(** X7.  Over any sequence of operations the link forgets no peer: the
    sequence map only gains keys.  A peer that is in the map afterwards
    and was not before has been registered by one of the operations, and
    that operation delivered a [MULTICAST_SYN] of this peer whose
    destination field is the local peer. *)
Theorem peers_registered_only_by_syn ops w r w' :
  run_all ops w = Some (r, w') →
  dom (sequences_ (link w)) ⊆ dom (sequences_ (link w'))
  ∧ ∀ p, p ∈ dom (sequences_ (link w')) →
         p ∉ dom (sequences_ (link w)) →
         ∃ op, op ∈ ops ∧ delivers_syn (local_peer_ (link w)) p op.
Proof.
  intros Hrun. split; [by apply (run_all_effect ops w r w')|].
  revert w Hrun. unfold run_all. induction ops as [|op ops IH]; intros w.
  - intros [= <- <-]. done.
  - rewrite for_each_cons.
    destruct (run op w) as [[[] w1]|] eqn:Hop; [|done].
    intros Hrun p Hin Hout.
    destruct (decide (p ∈ dom (sequences_ (link w1)))) as [Hmid|Hmid].
    + destruct (run_peer op w _ w1 p Hop Hmid Hout) as [Hsyn _].
      exists op. split; [left|done].
    + destruct (IH w1 Hrun p Hin Hmid) as (op' & Hop' & Hsyn).
      exists op'. split; [by right|].
      destruct (run_effect op w _ w1 Hop) as (_ & <- & _). done.
Qed.

(** X8.  No sequence of operations changes the configuration, the
    local peer or the remote peer of the link: the address checks of the
    handshake compare against the same peer during the whole session. *)
Theorem session_identity_fixed ops w r w' :
  run_all ops w = Some (r, w') →
  config_ (link w') = config_ (link w)
  ∧ local_peer_ (link w') = local_peer_ (link w)
  ∧ remote_peer_ (link w') = remote_peer_ (link w).
Proof.
  intros Hrun.
  destruct (run_all_effect ops w r w' Hrun) as (Hc & Hl & Hr & _). done.
Qed.

(** X9.  In every session that starts from a link as the constructor
    leaves it, each outstanding repair request names a peer of the
    sequence map, so the branch of [expire_naks] that logs "failed to
    find sequence for remote peer" is never taken. *)
Theorem ledger_names_tracked_peers ops config header local_peer remote_peer
    allocations statuses r w' :
  run_all ops
    {| link := ReliableMulticast_ config header local_peer remote_peer;
       calls := []; allocations := allocations; statuses := statuses |}
  = Some (r, w') →
  ledger_tracked w' ∧ missing_sequences (calls w') = [].
Proof.
  intros Hrun.
  destruct (run_all_effect ops _ r w' Hrun) as (_ & _ & _ & _ & Ht).
  apply Ht. constructor.
Qed.
End Peers.

(** * Reception and repair *)

Lemma upper_bound_expired deadline (h : NakHistory) :
  Forall (λ e, e.1 ≤ deadline) (upper_bound deadline h).1.
Proof.
  induction h as [|x h IH]; simpl; [done|].
  destruct (deadline <? x.1) eqn:Hx; [done|].
  destruct (upper_bound deadline h) as [expired rest]. simpl in *.
  constructor; [lia|done].
Qed.

Lemma length_requests {A B : Type} (f : A → B) (l : list A) :
  length (flat_map (λ x, [f x]) l) = length l.
Proof. induction l as [|x l IH]; simpl; [done|]. by rewrite IH. Qed.

Section Repair.

Context {DS : Type} `{!DisjointSequence.Ops DS}.
Implicit Types (w : World (DS := DS)) (op : Operation).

• Task brief:
The expected result is a copy of each line in the records where "header" appears.

• Task solution:
Theorem ledger_names_tracked_peers ops config header local_peer remote_peer
    {| link := ReliableMulticast_ config header local_peer remote_peer;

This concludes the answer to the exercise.